When deploying a server I can into an issue where the on board Intel X710 NIC's were working fine but the X710 PCI-e cards were not working. Also strangely the on board Intel I350 based ports were also not working. From the host, the link status looked like this:

root@server:~# ip link | egrep "^[0-9].*"
1: lo: <LOOPBACK,UP,LOWER_UP> mtu 65536 qdisc noqueue state UNKNOWN mode DEFAULT group default qlen 1
2: enp130s0f0: <NO-CARRIER,BROADCAST,MULTICAST,UP> mtu 1500 qdisc mq state DOWN mode DEFAULT group default qlen 1000
3: enp130s0f1: <NO-CARRIER,BROADCAST,MULTICAST,UP> mtu 1500 qdisc mq state DOWN mode DEFAULT group default qlen 1000
4: eno1: <BROADCAST,MULTICAST,UP,LOWER_UP> mtu 1500 qdisc mq portid 246e96920720 state UP mode DEFAULT group default qlen 1000
5: eno2: <BROADCAST,MULTICAST,UP,LOWER_UP> mtu 1500 qdisc mq portid 246e96920722 state UP mode DEFAULT group default qlen 1000
6: eno3: <BROADCAST,MULTICAST,SLAVE,UP,LOWER_UP> mtu 1500 qdisc mq master bond0 portid 246e96920724 state UP mode DEFAULT group default qlen 1000
7: eno4: <BROADCAST,MULTICAST,SLAVE,UP,LOWER_UP> mtu 1500 qdisc mq master bond0 portid 246e96920726 state UP mode DEFAULT group default qlen 1000
8: enp5s0f0: <NO-CARRIER,BROADCAST,MULTICAST,UP> mtu 1500 qdisc mq portid f8f21e037500 state DOWN mode DEFAULT group default qlen 1000
9: enp5s0f1: <NO-CARRIER,BROADCAST,MULTICAST,UP> mtu 1500 qdisc mq portid f8f21e037502 state DOWN mode DEFAULT group default qlen 1000
10: enp5s0f2: <NO-CARRIER,BROADCAST,MULTICAST,UP> mtu 1500 qdisc mq portid f8f21e037504 state DOWN mode DEFAULT group default qlen 1000
11: enp5s0f3: <NO-CARRIER,BROADCAST,MULTICAST,UP> mtu 1500 qdisc mq portid f8f21e037506 state DOWN mode DEFAULT group default qlen 1000
12: enp7s0f0: <NO-CARRIER,BROADCAST,MULTICAST,UP> mtu 1500 qdisc mq portid 3cfdfe311fe0 state DOWN mode DEFAULT group default qlen 1000
13: enp7s0f1: <NO-CARRIER,BROADCAST,MULTICAST,UP> mtu 1500 qdisc mq portid 3cfdfe311fe2 state DOWN mode DEFAULT group default qlen 1000
...

I verified that the above NIC's were all cabled correctly so the link status should be up. Checking the SFP+ module diagnostics I could see that the RX/TX values looked fine. I had also verified that the optics being used were Intel coded (they were tested in another server with X710's with no issue).
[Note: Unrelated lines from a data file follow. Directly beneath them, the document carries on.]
Lemma console_vram_ok p dots blocks : vram_ok (console_config p dots blocks) mem.
Proof.
  intros X Y HX HY. cbn in HX, HY. pose proof console_fits as (F1 & F2 & F3 & F4).
  unfold pixel_addr. cbn. pose proof (Z.div_mod pitch 4 ltac:(lia)).
  replace (base + 4 * (X + Y * (pitch / 4))) with (address + (console_dy + Y) * pitch + 4 * (console_dx + X)).
  - apply Hmem; lia.
  - unfold base. nia.
Qed.

Lemma console_run : exists t b,
  __cstdio_initialise_terminal pool address width height pitch (8, 8, 8) shifts mem = Some (Some t, b) /\
  tinv console_rows console_cols t /\ screen_shown (ctx t) (screen t).
Proof.
  pose proof console_sizes as (S1 & S2 & S3 & S4 & S5). pose proof console_fits as (F1 & F2 & F3 & F4).
  assert (Hn : 0 <= console_rows * console_cols <= 213 * 75) by nia.
  destruct (console_pool _ Hn) as (p1 & p2 & p3 & A1 & A2 & got & A3).
  destruct console_palette as (p & Ep & L1 & L2). destruct builtin_dots as (dots & Ed & Ld).
  unfold __cstdio_initialise_terminal, flanterm_fb_init. fold shifts. cbv zeta. change (console_args address width height pitch (8, 8, 8) shifts) with args.
  change (masks_ok args) with true. cbn [negb is_pool andb bump_allocated_instance].
  rewrite console_area. cbn [allocate]. rewrite A1. cbn [negb]. rewrite Ep. cbn [mbind option_bind].
  change (init_font args) with (Some (9, 16, builtin_font)). cbn [mbind option_bind].
  change (u64 (16 * FLANTERM_FB_FONT_GLYPHS)) with 4096. change (u64 (FLANTERM_FB_FONT_GLYPHS * 16 * 9)) with 36864.
  rewrite A2. cbn [negb]. rewrite Ed. cbn [mbind option_bind].
  change (arg_margin args) with 0.
  change (arg_font_scale_x args) with 0. change (arg_font_scale_y args) with 0.
  change (arg_rotation args) with FLANTERM_FB_ROTATE_0. cbn [sideways].
  change (arg_width args) with width. change (arg_height args) with height. change ((0 =? 0) || (0 =? 0)) with true.
  cbv iota. fold console_scale. change (0 * 2) with 0. rewrite !Z.sub_0_r, !Z.add_0_l.
  rewrite (u64_small (9 * console_scale)), (u64_small (16 * console_scale)), (u64_small console_width),
    (u64_small console_height) by lia.
  fold console_cols console_rows. rewrite !(proj2 (Z.eqb_neq _ 0)) by lia. cbn [orb app].
  unfold SIZEOF_FB_CHAR, SIZEOF_QUEUE_ITEM, SIZEOF_POINTER, SIZEOF_FB_CONTEXT in A3 |- *.
  rewrite !(u64_small (console_rows * console_cols * _)) by lia. rewrite A3. cbn [negb mbind option_bind].
  assert (Ho : forall a b, 0 < b -> 0 <= a < 2 ^ 31 -> u64 (a mod b / 2) = a mod b / 2).
  { intros a b Hb Ha. apply u64_small. pose proof (margin_fits a b Hb ltac:(lia)).
    pose proof (Z.div_pos a b ltac:(lia) Hb). nia. }
  rewrite !Ho by lia. rewrite console_shifts.
  set (blocks := [4096; _; _; _; _]). set (bump := BumpState _ _ _).
  destruct (new_context_ok console_rows console_cols (console_config p dots blocks) mem bump)
    as (s & E & Ht & Hs); [lia|lia|by apply console_config_ok|done|apply console_vram_ok|].
  unfold console_config in E. change (arg_pitch args) with pitch. change (arg_mask_sizes args) with (8, 8, 8).
  rewrite E. cbn [mbind option_bind]. eexists _, _. split; [done|]. by split.
Qed.
End Console.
After checking the differences between this server and another working server with the same setup the NIC firmware was newer. This is for a Dell server, so the firmware versions that were not working were:

Huge Pages Issue

When deploying the vMX I ran into this error:

Check libvirt support for hugepages...............[Failed]
ls: cannot access '/HugePage_vPFE/libvirt': No such file or directory
Error! Try restarting libvirt

I verified that huge pages support was indeed enabled so the problem didn't appear to be a configuration issue. I restarted the libvirt-bin service and attempted the install again with no problems.